* ABOUT THIS TASK *
Out of the records below, copy all lines in which the word "match" occurs.
───── INPUT RECORDS ─────
Lemma heap_ok_rc_range s p pl :
  heap_ok s → payloads s !! p = Some pl → 0 <= refcount pl < W64 - budget s.
Proof.
  intros H Hp. destruct (ho_rc _ H _ _ Hp) as [-> _]. destruct (ho_budget _ H).
  pose proof (refs_size_le (caps s) p). lia.
Qed.

(** ** The heap operations *)

Lemma wp_deref {A} (f : store → option A) s a (Q : Result A → store → Prop) :
  f s = Some a → Q (Ok a) s → wp (deref f) s Q.
Proof. unfold wp, deref. by intros ->. Qed.

(** An allocated but not yet constructed capability object. *)
Definition reserved (s : store) (ptr : Z) : Prop :=
  caps s !! ptr = None ∧ 0 < ptr < next_ptr s ∧
  Z.of_nat (size (caps s)) + budget s + 1 < W64.

Lemma heap_ok_alloc s :
  heap_ok s → 0 < budget s →
  let s' := set_budget (λ b, b - 1) (set_next (λ n, n + 1) s) in
  heap_ok s' ∧ reserved s' (next_ptr s).
Proof.
  intros [R L N D] Hb. unfold reserved. split; [split|split_and!]; simpl; try lia.
  - intros p pl Hp. destruct (R _ _ Hp). lia.
  - intros c cap Hc. destruct (L _ _ Hc). split; [done|lia].
  - destruct (caps s !! next_ptr s) eqn:E; [|done]. destruct (L _ _ E). lia.
Qed.
(* ===== verification/Buddy.v ===== *)
(** * The buddy page-frame allocator

    [BuddyAllocator] of kernel/mem/buddy.h and kernel/mem/buddy.cpp.  The free
    blocks of each order are linked in a list sorted by address.  The list
    nodes ([FreeBlock]) do not lie in the free pages; they come from pools of
    512 nodes whose occupancy is a bitmap in the pool's header.  When the pools
    run low the allocator takes four pages from itself for a new pool, so
    allocation of a node and allocation of a block are mutually recursive.

    A pointer to a node or a pool is its physical address; the doubly linked
    list of one order is the list of its nodes, and the chain of pools is the
    list of pools with the tail last.  Addresses are PA-scoped and the
    constructor's scope assertion is kept where the code builds one. *)
From stdpp Require Import sorting.
From S2P Require Import Prelude ErrCode Addr.

Module Buddy.

Definition MAX_BUDDY_ORDER : Z := 15.
Definition FREEBLOCK_POOL_SIZE : Z := 512.
Definition FREEBLOCK_EXPAND_PAGES : Z := 4.
Definition FREEBLOCK_HEADER_BLOCKS : Z := 4.
Definition FREEBLOCK_BITS_PER_WORD : Z := 64.
(** [sizeof(FreeBlock)]: an address, a size and two pointers. *)
Definition SIZEOF_FREEBLOCK : Z := 32.

Record FreeBlock := mkBlock { b_node : Z; b_paddr : Z; b_order : Z }.
Record FreeBlockPool := mkPool { p_pa : Z; p_bitmap : list Z; p_used : Z }.
Record buddy := mkBuddy {
  pools : list FreeBlockPool;
  free_area : list (list FreeBlock);
  free_pages : Z;
  (** the copy in [env::system_memory_info] *)
  mem_free_pages : Z
}.

#[export] Instance FreeBlock_eq_dec : EqDecision FreeBlock.
Proof. solve_decision. Defined.

Definition set_pools ps s := mkBuddy ps (free_area s) (free_pages s) (mem_free_pages s).
Definition set_free_area fa s := mkBuddy (pools s) fa (free_pages s) (mem_free_pages s).
Definition set_free_pages n s := mkBuddy (pools s) (free_area s) n n.

Definition area (s : buddy) (o : Z) : list FreeBlock := default [] (free_area s !! Z.to_nat o).
Definition set_area (o : Z) (f : list FreeBlock → list FreeBlock) (s : buddy) : buddy :=
  set_free_area (alter f (Z.to_nat o) (free_area s)) s.

(** [PhyAddr(x)] and [addr + n] assert the scope of the result. *)
Definition phy_addr (a : Z) : M buddy Z :=
  match mk_addr PA a with Some a => mret a | None => panic end.
Definition addr_add (a n : Z) : M buddy Z := phy_addr (add64 a n).

(** ** Orders *)

Fixpoint pages2order_loop (k : nat) (order count : Z) : Z :=
  match k with
  | O => order
  | S k =>
      if order <=? MAX_BUDDY_ORDER then
        if count <=? shl64 1 order then order else pages2order_loop k (order + 1) count
      else order
  end.
Definition pages2order (count : Z) : Z :=
  if count =? 1 then 0
  else if count =? 2 then 1
  else if (count =? 3) || (count =? 4) then 2
  else pages2order_loop 13 3 count.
─────
* RESULT OF THIS TASK *
  match mk_addr PA a with Some a => mret a | None => panic end.
  match k with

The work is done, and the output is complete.